国際的な会計の基準である「IFRS」を取り入れる企業が日本でも徐々に増えています。会社経営に関わっていたり、経理や会計を担当している場合はぜひとも国際会計に関する知識を身に付けておく必要があります。今回はIFRSの概要と、自社の会計をIFRS方式で行うメリットとデメリットを解説していきます。
国際会計基準(IFRS)とは?
世界共通で利用できる会計基準として、IFRS(国際財務報告基準、International Financial Reporting Standards)というものが存在しています。これは英ロンドンに拠点を置く独立民間非営利の基準設定機関、国際会計基準審議会(International Accounting Standards Board)が定めているグローバルな会計基準で、2005年ごろから世界的に広まり始め、現在は100ヵ国以上の国で上場企業に対して強制適用されています。
しかし、日本ではIFRSの普及が大幅に遅れています。2015年に日本でも強制適用が始まる予定でしたが、東日本大震災などの要因によって実現には至らず、現在も任意適用になっています。それでも、事業のグローバル展開を見越して、自社の会計にIFRSを取り入れる企業は年々増加しており、今後もさらに増えていくと見られています。
国際会計基準(IFRS)の特徴
IFRSは日本の会計基準(JGAAP)と大きく異なる特徴がいくつかあります。
貸借対照表の重視
投資家や債権者などのステークホルダーが資産価値を評価するための情報として「貸借対照表」を主に用います。
原則主義
具体的な規則ではなく、基準となる原理原則を定め、細かな規定や運用はそれぞれの判断に任せるという「原則主義」を採っています。詳細な規定や基準を設けてしまうと、各国の法律や慣習に矛盾してしまい運用できなくなる可能性があるからです。必然的に、解釈の自由度は高くなりますので、どのような判断を行ったのかを明らかにする「注記」が都度、必要になります。これに対して、日本の基準は「細則主義」に基づいており、具体的な数値基準や規則などがあらかじめ詳細に規定されています。
グローバル基準の採用
基準の定義や議論は全て英語で記述して、言語の違いによる解釈のズレを防ぎます。
日本の会計基準との違い
では、IFRSと日本の会計基準との違いはどういった点にあるのでしょうか。
「貸借対照表」、つまり「純資産」を重視するIFRSに対し、日本の会計基準では「損益計算」つまり「純利益」を重視しています。これが2つの会計基準で最も異なる点であり、日本国内でIFRSが浸透しづらい原因の一つとなっています。

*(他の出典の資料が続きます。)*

(** * language/lookup.go: subtag lookup, alias normalisation and
      grandfathered tags

    A shallow embedding of [src/language/lookup.go] (package [language] of
    golang.org/x/text).  Go values are modelled as follows.

    - [byte], [uint8], [uint16], [int16], [int] and [uint] are [Z]; every
      conversion or operation that can wrap in Go has its wrap-around
      written out ([u8], [u16], [uN]).
    - [[]byte] and the byte contents of a Go [string] are [list Z]; string
      constants are written with [B "..."].  Go strings that are only used
      as map keys or sliced ([grandfatheredMap], [altTags]) are [string].
    - A function returning [(T, error)] returns an [outcome T]: [Ret] for
      a [nil] error, [Fail] for a non-nil error, [Panic] for a Go run-time
      panic (index or slice out of range) and [Timeout] when a loop of the
      model runs out of fuel (shown never to happen where it matters).
    - The generated tables of the package ([tables.go]) are data, not
      code; they are the fields of a [Registry] record, and everything is
      stated for an arbitrary registry. *)

From Stdlib Require Import ZArith Lia List String Ascii DecimalString.
From stdpp Require Import base list gmap strings.

Local Open Scope Z_scope.

(** ** Machine integers *)

Definition u8 (x : Z) : Z := x mod 256.
Definition u16 (x : Z) : Z := x mod 65536.
(** [uint] is 32 or 64 bits wide in Go; its width is a parameter. *)
Definition uN (w : Z) (x : Z) : Z := x mod 2 ^ w.
Definition uintSize : Z := 64.

(** Go byte strings. *)
Definition byte_of_ascii (c : ascii) : Z := Z.of_nat (nat_of_ascii c).
Definition B (s : string) : list Z := List.map byte_of_ascii (list_ascii_of_string s).

Definition isLower (c : Z) : bool := (97 <=? c) && (c <=? 122).
Definition isUpper (c : Z) : bool := (65 <=? c) && (c <=? 90).
Definition isLetter (c : Z) : bool := isLower c || isUpper c.
Definition isDigit (c : Z) : bool := (48 <=? c) && (c <=? 57).

(** ASCII case mapping of a byte string ([bytes.ToUpper], [bytes.ToLower]). *)
Definition upperByte (c : Z) : Z := if isLower c then c - 32 else c.
Definition lowerByte (c : Z) : Z := if isUpper c then c + 32 else c.
Definition toUpper (s : list Z) : list Z := List.map upperByte s.
Definition toLower (s : list Z) : list Z := List.map lowerByte s.

(** ** Errors and outcomes *)

(** The three failure kinds.  [errSyntax], [mkErrInvalid] and the type
    [ValueError] are declared in parse.go; [lookup.go] only uses them. *)
Inductive error : Type :=
  | errSyntax
  | errInvalid (subtag : list Z)
  | ValueError (v : list Z).

(** Modelled from the spec: [mkErrInvalid] (parse.go) builds the
    invalid-subtag failure, which "carries the rejected input for
    diagnostics". *)
Definition mkErrInvalid (s : list Z) : error := errInvalid s.

Inductive outcome (A : Type) : Type :=
  | Ret (a : A)
  | Fail (e : error)
  | Panic
  | Timeout.
Arguments Ret {A} a.
Arguments Fail {A} e.
Arguments Panic {A}.
Arguments Timeout {A}.

(** [outcome] is a monad; stdpp's [x ← m; k] notation sequences calls and
    propagates errors, panics and timeouts. *)
#[global] Instance outcome_bind : MBind outcome := fun A C k m =>
  match m with
  | Ret a => k a
  | Fail e => Fail e
  | Panic => Panic
  | Timeout => Timeout
  end.
#[global] Instance outcome_ret : MRet outcome := fun A a => Ret a.
Lemma status_follows_day_counter_witness :
  (0 <= current_day ss_demo)%Z /\
  dict_get "status" (apply_modifications ["decrease resources.food by 1"]
                       (initial_state ss_demo)) = Some (VStr "Day 1") /\
  exists ss',
    update_game_state ["decrease resources.food by 1"] ss_demo = Returned ss'
    /\ current_day ss' = 2%Z
    /\ dict_get "status" (initial_state ss')
       = Some (VStr ("Day " ++ Py.str_of_int (current_day ss'))).
Proof.
  assert (H1 : (0 <= current_day ss_demo)%Z) by (cbn; lia).
  assert (H2 : dict_get "status" (apply_modifications ["decrease resources.food by 1"]
                                    (initial_state ss_demo)) = Some (VStr "Day 1"))
    by (vm_compute; reflexivity).
  do 2 (split; [assumption|]).
  exact (status_follows_day_counter ["decrease resources.food by 1"] ss_demo "Day 1"
           H1 H2 (or_introl eq_refl)).
Defined.



(** *** What a decrease never does *)

Lemma dict_set_keys k v w d : dict_get k d = Some w -> keys (dict_set k v d) = keys d.
Proof.
  unfold keys. induction d as [|[k' x] d IH]; cbn [dict_get dict_set]; [discriminate|].
  destruct (String.eqb k' k) eqn:E; cbn [map fst].
  - intros _. apply String.eqb_eq in E. now subst.
  - intros H. now rewrite (IH H).
Qed.

Lemma decrease_on_ok (r a : string) (st resources : dict) :
  dict_get "resources" st = Some (VDict resources) ->
  entries_ok resources = true ->
  decrease r a st = st
  \/ exists v n,
       dict_get r resources = Some (VInt v) /\ (0 <= v)%Z /\ (0 <= n)%Z
       /\ decrease r a st
          = dict_set "resources" (VDict (dict_set r (VInt (Z.max 0 (v - n))) resources)) st.
Proof.
  intros HR Hok. unfold decrease, dict_get_default, dict_has. rewrite HR.
  cbn [contains_key]. unfold dict_has. cbn [getitem].
  destruct (dict_get r resources) as [old|] eqn:Hr; [|now left].
  destruct (nonneg_int_inv old (entries_ok_get _ _ _ Hok Hr)) as (v & -> & Hv).
  destruct (Py.int a) as [n|] eqn:Ha; [|now left].
  right. exists v, n. split; [reflexivity|]. split; [exact Hv|].
  split; [exact (int_nonneg _ _ Ha)|]. reflexivity.
Qed.

(** X11. Every directive the interpreter treats as a decrease, on a
    state whose resources are non-negative integers: no key of the state
    and no resource is added or removed, and no resource grows; each
    stays between zero and its old value. *)
Theorem decrease_never_raises (md : string) (st : dict) :
  handled_by md = Some 1 ->
  resources_ok st = true ->
  let st' := apply_modification md st in
  keys st' = keys st
  /\ (forall Y, resource_value Y st = None -> resource_value Y st' = None)
  /\ (forall Y v, resource_value Y st = Some (VInt v) ->
        exists v', resource_value Y st' = Some (VInt v') /\ (0 <= v' <= v)%Z).
Proof.
  intros Hh Hok st'. subst st'.
  destruct (resources_ok_inv st Hok) as (resources & HR & He).
  unfold handled_by in Hh. cbn [first_pattern handlers] in Hh.
  unfold apply_modification.
  destruct (search IGNORECASE re_decrease md) as [m|]; cycle 1.
  { repeat match type of Hh with
           | match ?x with Some _ => _ | None => _ end = _ => destruct x
           end; discriminate. }
  assert (Hself : forall Y v, resource_value Y st = Some (VInt v) ->
            exists v', resource_value Y st = Some (VInt v') /\ (0 <= v' <= v)%Z).
  { intros Y v HY. exists v. split; [exact HY|].
    unfold resource_value in HY. rewrite HR in HY.
    pose proof (entries_ok_get _ _ _ He HY) as Hn. cbn [nonneg_int] in Hn.
    apply Z.leb_le in Hn. lia. }
  destruct (decrease_on_ok (group 1 m) (group 2 m) st resources HR He)
    as [-> | (v & n & Hv & Hv0 & Hn0 & ->)]; [now repeat split|].
  split; [apply (dict_set_keys _ _ _ _ HR)|]. split.
  - intros Y HY. destruct (String.eqb_spec Y (group 1 m)) as [->|Hne].
    + unfold resource_value in HY. rewrite HR in HY. congruence.
    + rewrite resource_value_other by exact Hne.
      unfold resource_value in HY. now rewrite HR in HY.
  - intros Y w HY. destruct (String.eqb_spec Y (group 1 m)) as [->|Hne].
    + rewrite resource_value_set. unfold resource_value in HY. rewrite HR in HY.
      assert (w = v) by congruence. subst w. eexists. split; [reflexivity|]. lia.
    + rewrite resource_value_other by exact Hne.
      destruct (Hself Y w HY) as (v' & H1 & H2). exists v'. split; [|exact H2].
      unfold resource_value in H1. now rewrite HR in H1.
Qed.

Lemma decrease_never_raises_witness :
  handled_by "please decrease resources.water by 15 units" = Some 1 /\
  resources_ok st_demo = true /\
  keys (apply_modification "please decrease resources.water by 15 units" st_demo)
  = ["resources"; "status"] /\
  (resource_value "food" st_demo = Some (VInt 10) ->
   exists v', resource_value "food"
                (apply_modification "please decrease resources.water by 15 units" st_demo)
              = Some (VInt v') /\ (0 <= v' <= 10)%Z).
Proof.
  assert (H1 : handled_by "please decrease resources.water by 15 units" = Some 1)
    by (vm_compute; reflexivity).
  assert (H2 : resources_ok st_demo = true) by reflexivity.
  do 2 (split; [assumption|]).
  destruct (decrease_never_raises _ st_demo H1 H2) as (Hk & _ & Hv).
  split; [exact Hk | apply Hv].
Defined.

(** *** Adding an item *)

Lemma free_of_cons w ws md :
  free_of (w :: ws) md = true -> mentions w md = false /\ free_of ws md = true.
Proof.
  unfold free_of. cbn [forallb]. intros H. apply andb_true_iff in H.
  destruct H as [H1 H2]. now apply negb_true_iff in H1.
Qed.

Lemma word_plain_quote c : Py.isword c = true -> accepts IGNORECASE quote c = false.
Proof. destruct c as [[|] [|] [|] [|] [|] [|] [|] [|]]; vm_compute; congruence. Qed.

(** The directive [add C T] for a name C and a text T without quotes and
    newlines is handled by the sixth pattern, with the groups C and T,
    when none of the words of the patterns before occurs in it. *)
Lemma apply_add (category text : string) (st : dict) :
  is_word category = true ->
  Py.forall_chars plain_char text = true ->
  stops Py.isspace text = true ->
  free_of ["decrease"; "increase"; "set"; "update"] ("add " ++ category ++ " " ++ text)
    = true ->
  handled_by ("add " ++ category ++ " " ++ text) = Some 6
  /\ apply_modification ("add " ++ category ++ " " ++ text) st
     = add_item category text st.
Proof.
  intros HC HT HS HF.
  apply free_of_cons in HF as [F1 HF]. apply free_of_cons in HF as [F2 HF].
  apply free_of_cons in HF as [F3 HF]. apply free_of_cons in HF as [F4 _].
  apply andb_true_iff in HC as [HC1 HC2].
  assert (H6 : search IGNORECASE re_add ("add " ++ category ++ " " ++ text)
               = Some ("", [category; text])).
  { apply search_here. unfold match_here, re_add.
    change ("add " ++ category ++ " " ++ text)
      with ("add" ++ " " ++ category ++ " " ++ text).
    rewrite cat_lit. apply cat_plus; [reflexivity|reflexivity| |].
    { destruct category as [|c w]; [discriminate|].
      cbn [Py.forall_chars] in HC2. apply andb_true_iff in HC2 as [Hc _].
      cbn [append stops accepts]. now rewrite (word_not_space c Hc). }
    apply cat_group_plus; [assumption|assumption|reflexivity|].
    apply cat_plus; [reflexivity|reflexivity|exact HS|].
    apply (quoted_to_end text [category] HT). }
  unfold handled_by, apply_modification. cbn [first_pattern handlers].
  unfold re_decrease, re_increase, re_set_resource, re_status, re_family.
  rewrite !search_not_mentioned by assumption. rewrite H6. split; reflexivity.
Qed.

(** X12. The directive [add C T], for a name C and a text T without
    quotes and newlines in which no word of an earlier pattern occurs:
    when the state has no key C, the key is created with the list of the
    one trimmed text; when C holds a list, the trimmed text is added at
    its end and the items before it stay; when C holds anything else, the
    state is unchanged: the directive never overwrites a value. *)
Theorem add_appends_an_item (category text : string) (st : dict) :
  is_word category = true ->
  Py.forall_chars plain_char text = true ->
  stops Py.isspace text = true ->
  free_of ["decrease"; "increase"; "set"; "update"] ("add " ++ category ++ " " ++ text)
    = true ->
  let st' := apply_modification ("add " ++ category ++ " " ++ text) st in
  match dict_get category st with
  | None => st' = dict_set category (VList [VStr (Py.strip text)]) st
  | Some (VList l) => st' = dict_set category (VList (l ++ [VStr (Py.strip text)])%list) st
  | Some _ => st' = st
  end.
Proof.
  intros HC HT HS HF st'. subst st'.
  destruct (apply_add category text st HC HT HS HF) as [_ ->].
  unfold add_item, dict_has.
  destruct (dict_get category st) as [[n|f|s|l|d]|] eqn:E; rewrite ?E; try reflexivity.
  rewrite dict_get_set_same. now rewrite dict_set_set.
Qed.

Lemma add_appends_an_item_witness :
  is_word "events" = true /\
  Py.forall_chars plain_char "road closed" = true /\
  stops Py.isspace "road closed" = true /\
  free_of ["decrease"; "increase"; "set"; "update"] "add events road closed" = true /\
  apply_modification "add events road closed" [("events", VList [VStr "flood"])]
  = [("events", VList [VStr "flood"; VStr "road closed"])] /\
  apply_modification "add status road closed" st_demo = st_demo.
Proof.
  do 3 (split; [reflexivity|]). split; [vm_compute; reflexivity|]. split.
  - exact (add_appends_an_item "events" "road closed" [("events", VList [VStr "flood"])]
             eq_refl eq_refl eq_refl eq_refl).
  - vm_compute. reflexivity.
Defined.

(** *** The status of a family member *)

(** The lazy star over a run of word characters: a continuation that
    fails before every word character is first tried with success after
    the run. *)
Lemma lazy_star_word_run (p : ascii -> bool) (w r : string)
  (k : string -> option result) (x : result) :
  Py.forall_chars p w = true ->
  Py.forall_chars Py.isword w = true ->
  (forall c b, Py.isword c = true -> k (String c b) = None) ->
  k r = Some x ->
  lazy_star p (w ++ r) k = Some x.
Proof.
  intros Hp Hw Hk Hr. induction w as [|c w IH].
  - change ("" ++ r) with r. destruct r; cbn [lazy_star]; now rewrite Hr.
  - cbn [Py.forall_chars] in Hp, Hw.
    apply andb_true_iff in Hp as [Hpc Hp]. apply andb_true_iff in Hw as [Hwc Hw].
    change (String c w ++ r) with (String c (w ++ r)). cbn [lazy_star].
    rewrite (Hk c _ Hwc), Hpc. now apply IH.
Qed.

また、日本の会計基準にある「経常損益」や「特別損益」という概念がIFRSには存在しないということも大きな違いです。「営業利益」に「営業外損益」を加算して算出される「経常利益」は、日本では企業の収益力を表す指標として使われていますが、IFRSでは「営業外損益」は「その他営業収益」または「その他営業費用」として計上する決まりです。

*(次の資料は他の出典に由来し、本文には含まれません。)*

Lemma ASG01_get_protein_data_fetched :
  status_code (web (UniProt uniprot_id)) = 200 ->
  ASG01.get_protein_data web uniprot_id =
    IO [requests_get (UniProt uniprot_id)]
       (ASG01.extract uniprot_id (splitlines (text (web (UniProt uniprot_id))))).
Proof.
  intros H. unfold ASG01.get_protein_data. rewrite H. cbn.
  by destruct (ASG01.extract _ _).
Qed.

Lemma ASG01_get_protein_data_failed :
  status_code (web (UniProt uniprot_id)) <> 200 ->
  ASG01.get_protein_data web uniprot_id =
    IO [requests_get (UniProt uniprot_id);
        st_error "Invalid UniProt ID or unable to fetch data."] (Ok ∅).
Proof.
  intros H. unfold ASG01.get_protein_data.
  by rewrite (proj2 (Z.eqb_neq _ _) H).
Qed.

Lemma App_get_protein_data_fetched :
  status_code (web (UniProt uniprot_id)) = 200 ->
  App.get_protein_data web uniprot_id =
    IO [requests_get (UniProt uniprot_id)]
       (App.extract uniprot_id (splitlines (text (web (UniProt uniprot_id))))).
Proof.
  intros H. unfold App.get_protein_data. rewrite H. cbn.
  by destruct (App.extract _ _).
Qed.

Lemma App_get_protein_data_failed :
  status_code (web (UniProt uniprot_id)) <> 200 ->
  App.get_protein_data web uniprot_id =
    IO [requests_get (UniProt uniprot_id);
        st_error "Invalid UniProt ID or unable to fetch data."] (Ok ∅).
Proof.
  intros H. unfold App.get_protein_data.
  by rewrite (proj2 (Z.eqb_neq _ _) H).
Qed.
(** The assignments throw before they change anything when the size of
    the right-hand side differs from the size of the view: the assignment
    operator of vectors, the compound assignments, and the copy assignment
    of a subvector of another vector or with another start. *)
Lemma size_mismatch_throws {ET} `{!Numeric ET} cfg (sv : SparseSubvector)
  (rhs : Vector ET) (m : memory ET) (n : Z) :
  SV.vector_size rhs m = (Ok n, m) -> n <> size_ sv ->
  let failure := (InvalidArgument "Vector sizes do not match", m) in
  SV.assign_vector cfg sv rhs m = failure /\
  SV.add_assign cfg sv rhs m = failure /\
  SV.sub_assign cfg sv rhs m = failure /\
  SV.mul_assign_vector cfg sv rhs m = failure /\
  forall w, rhs = Subvector w ->
            ~ (vector_ sv = vector_ w /\ start_ sv = start_ w) ->
            SV.copy_assign cfg sv w m = failure.
Proof.
  intros Hsize Hne failure.
  assert (Hassign : SV.assign_vector cfg sv rhs m = failure).
  { unfold SV.assign_vector, bind. rewrite Hsize. unfold SV.size.
    by rewrite bool_decide_eq_false_2 by congruence. }
  split; [done|].
  unfold SV.add_assign, SV.sub_assign, SV.mul_assign_vector, bind. rewrite Hsize.
  unfold SV.size. rewrite bool_decide_eq_false_2 by done.
  repeat split. intros w -> Hother. by rewrite copy_assign_other.
Qed.

Lemma size_mismatch_throws_witness :
  let failure := (InvalidArgument "Vector sizes do not match", example_memory) in
  SV.assign_vector all_assertions example_view (DenseVector [1; 2; 3]) example_memory
  = failure /\
  SV.add_assign all_assertions example_view (DenseVector [1; 2; 3]) example_memory
  = failure /\
  SV.sub_assign all_assertions example_view (DenseVector [1; 2; 3]) example_memory
  = failure /\
  SV.mul_assign_vector all_assertions example_view (DenseVector [1; 2; 3]) example_memory
  = failure /\
  forall w, DenseVector [1; 2; 3] = Subvector w ->
            ~ (vector_ example_view = vector_ w /\ start_ example_view = start_ w) ->
            SV.copy_assign all_assertions example_view w example_memory = failure.
Proof.
  apply (size_mismatch_throws all_assertions example_view (DenseVector [1; 2; 3])
           example_memory 3).
  - reflexivity.
  - simpl. lia.
Defined.

(** The compound assignments at a right-hand side of the right size. *)
Example compound_assignments :
  SV.add_assign all_assertions example_view (DenseVector [1; 0; 2; 0]) example_memory
  = (Ok tt, {[ 0%nat := {| cv_size := 10;
                           cv_elements := [(2, 5); (3, 1); (5, 1); (7, 3)] |} ]}) /\
  SV.sub_assign all_assertions example_view (Subvector example_overlap) example_memory
  = (Ok tt, {[ 0%nat := {| cv_size := 10;
                           cv_elements := [(2, 5); (4, 1); (5, -1); (6, -3); (7, 3)] |} ]}) /\
  SV.mul_assign_vector all_assertions example_view (DenseVector [1; 0; 2; 0]) example_memory
  = (Ok tt, {[ 0%nat := {| cv_size := 10;
                           cv_elements := [(2, 5); (5, -2); (7, 3)] |} ]}).
Proof. repeat split; vm_compute; reflexivity. Qed.
Lemma box_step_labels (img prepared : Detect.image Pixels)
      thr result b acc out cls_id :
  Detect.box_step img prepared thr result b acc = inr out ->
  Py.int_of_float (Detect.cls b) = inr cls_id ->
  passes thr b = true ->
  exists k,
    out = acc ++ [k] /\
    if (0 <=? cls_id)%Z && (cls_id <? 10)%Z
    then class_name k = nth (Z.to_nat cls_id) CLASS_NAMES "" /\
         condition k = (if String.eqb (class_name k) "ungaurded_machine"
                        then "unguarded_machine" else class_name k)
    else condition k = class_name k.
Proof.
  unfold Detect.box_step, Py.and_then, passes. intros Hout Hcls Hpass.
  rewrite Hcls in Hout. apply negb_true_iff in Hpass. rewrite Hpass in Hout.
  change (Z.of_nat (length CLASS_NAMES)) with 10%Z in Hout.
  destruct (Detect.xyxy b) as [[[x1 y1] x2] y2].
  destruct (Py.truediv (fst _) (fst _)) as [e | h_ratio];
    [destruct ((0 <=? cls_id)%Z && _); discriminate|].
  destruct (Py.truediv (snd _) (snd _)) as [e | w_ratio];
    [destruct ((0 <=? cls_id)%Z && _); discriminate|].
  destruct ((0 <=? cls_id)%Z && (cls_id <? 10)%Z); injection Hout as <-;
    eexists; (split; [reflexivity|]); simpl.
  - split; [reflexivity|]. apply resolved_label.
  - reflexivity.
Qed.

また、日本の基準では本業の損益計算とは別に「特別損益」を計上することができますが、IFRSではこの考え方はなく、特別損失も営業費用に含めるため、特別損失の多寡が営業利益の額に大きく影響を与えることになります。
IFRS導入のメリット
IFRSを導入することで具体的にどのようなメリットがあるのか見ていきましょう。
資金調達の多様化
日本の会計基準で会計を行っている場合、海外の企業や投資家と取り引きする際には取引先の国や地域の基準に合わせた財務諸表及び説明資料を作成しなおす必要があります。

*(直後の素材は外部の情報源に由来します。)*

(** The script, from its arguments to its exit status. *)
Definition main (argv : list str) (fs : files) (w : world) : Z * world :=
  if (length argv <? 3)%nat then
    let w := print (lit "Usage: python email_generator.py <JOB_DESCRIPTION_FILE> <RESUME_FILE>") w in
    let w := print (lit "Example: python email_generator.py jd.txt resume.txt") w in
    (1, w)
  else
    let jd_file_path := nth 1 argv [] in
    let resume_file_path := nth 2 argv [] in
    match fs jd_file_path with
    | None =>
        (1, print (lit "Error: Job description file not found at " ++ jd_file_path) w)
    | Some jd_text =>
        let job_description := strip jd_text in
        match fs resume_file_path with
        | None =>
            (1, print (lit "Error: Resume file not found at " ++ resume_file_path) w)
        | Some resume_text =>
            let resume_data := strip resume_text in
            if str_eqb job_description [] || str_eqb resume_data [] then
              (1, print (nl ++ lit "Both job description and resume content must be provided. Exiting.") w)
            else
              let w := print (nl ++ lit "--- Starting Personalized Email Generation ---") w in
              let '(email_draft, w) :=
                generate_application_email job_description resume_data w in
              match email_draft with
              | Some ((_ :: _) as email) =>
                  let w := print (nl ++ banner) w in
                  let w := print (lit "PERSONALIZED APPLICATION EMAIL DRAFT") w in
                  let w := print banner w in
                  let w := print email w in
                  let w := print (nl ++ banner) w in
                  (0, w)
              | Some [] | None =>
                  (0, print (nl ++ lit "Could not generate the email draft. Check the console for error details.") w)
              end
        end
    end.
Lemma response_shape_witness :
  In (CbResult (allow_response "arn:aws:execute-api:ap-southeast-2:123456789012:api/prod/GET/items"))
    (callbacks_of (fst (handler (answering (success_payload "true")) sample_event))) /\
  allow_response "arn:aws:execute-api:ap-southeast-2:123456789012:api/prod/GET/items" =
    {| policyDocument :=
         {| Version := "2012-10-17";
            Statement := [ {| Action := "execute-api:Invoke";
                              Effect := "allow";
                              Resource := methodArn sample_event |} ] |};
       context := {| simpleAuth := true |} |}.
Proof.
  split; [left; reflexivity |].
  apply (response_shape (answering (success_payload "true")) sample_event
           (CbResult (allow_response
              "arn:aws:execute-api:ap-southeast-2:123456789012:api/prod/GET/items"))).
  left; reflexivity.
Defined.

(** ** One outcome at most *)

(** C7, as the specification states it, fails: when the verification service
    never answers, the promise of [verifyCaptcha] stays pending (the request
    has no timeout), the handler never resumes and no outcome is produced. *)
Lemma silent_service_no_outcome :
  callbacks_of (fst (handler silent_service sample_event)) = [] /\
  snd (handler silent_service sample_event) = Hang.
Proof. split; reflexivity. Qed.

(** C7, amended. An invocation produces at most one outcome: exactly one,
    Allow for [event.methodArn] or Deny, when the handler's promise fulfils,
    and none when it rejects or never settles. *)
Theorem at_most_one_outcome (env : Env) (event : Event) :
  (exists a, callbacks_of (fst (handler env event)) = [a] /\
             (a = CbError "Unauthorized" \/
              a = CbResult (allow_response (methodArn event))) /\
             snd (handler env event) = Ret tt)
  \/ (callbacks_of (fst (handler env event)) = [] /\
      (snd (handler env event) = Hang \/ exists e, snd (handler env event) = Throw e)).
Proof.
  destruct (handler_cases env event) as [[_ Hh] | [(_ & t & o & Hh & Ht & Ho) | [st Hs]]].
  - left. rewrite Hh. eexists. split; [reflexivity |]. split; [left |]; reflexivity.
  - right. rewrite Hh. split; [destruct Ht as [-> | ->]; reflexivity | exact Ho].
  - pose proof (verified_observed env event _ Hs) as (_ & _ & H).
    destruct st as [d | e |].
    + destruct (JSON_parse (Some d)) as [v |].
      * destruct (get_success v) as [s |].
        -- left. destruct H as [Hc Hr]. eexists. split; [exact Hc |].
           split; [| exact Hr]. destruct (ToBoolean s); [right | left]; reflexivity.
        -- right. destruct H as [Hc Hr]. split; [exact Hc | right; eauto].
      * right. destruct H as [Hc Hr]. split; [exact Hc | right; eauto].
    + right. destruct H as (Hc & Hr & _). split; [exact Hc | right; eauto].
    + right. destruct H as [Hc Hr]. split; [exact Hc | left; exact Hr].
Qed.
(* ===== verification/_CoqProject ===== *)
-Q . S2P
Prelude.v
CString.v
Pipe.v
Mutex.v
Server.v
Scenarios.v
ServerInv.v
ServerCount.v
Client.v
Delivery.v
Registry.v
Refinement.v
Lifecycle.v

しかし、始めからIFRSを採用していれば、決算で作成した財務諸表をそのまま利用することができるため、海外の投資家にとっては投資のハードルが下がることになります。これによって、企業側はより多くの投資家から資金調達できる可能性が生まれるというメリットがあります。
企業全体で統一された会計基準に
日本だけなく海外に子会社を持つ企業があります。このような企業の場合、海外の子会社と同一の会計基準を使うことができます。その結果、各会社間の財務情報を比較しやすくなり、正確な業績評価が可能となるのです。
M&Aにおけるのれん代
企業がM&Aを行う際には、支払う金額と買収先の純資産額の差額、つまり「のれん代」を資産として計上します。日本の基準ではのれん代は時間の経過によって目減りするものと考えられており、計上したのれん代は20年以内に毎期償却しなければならないというルールがあります。一方、IFRSでは、のれん代を均等償却する必要がないので会計上の利益が減りにくいということになります。実際に、ソフトバンクや武田薬品工業など海外企業のM&Aを行っている日本の企業はIFRSへの移行を行っています。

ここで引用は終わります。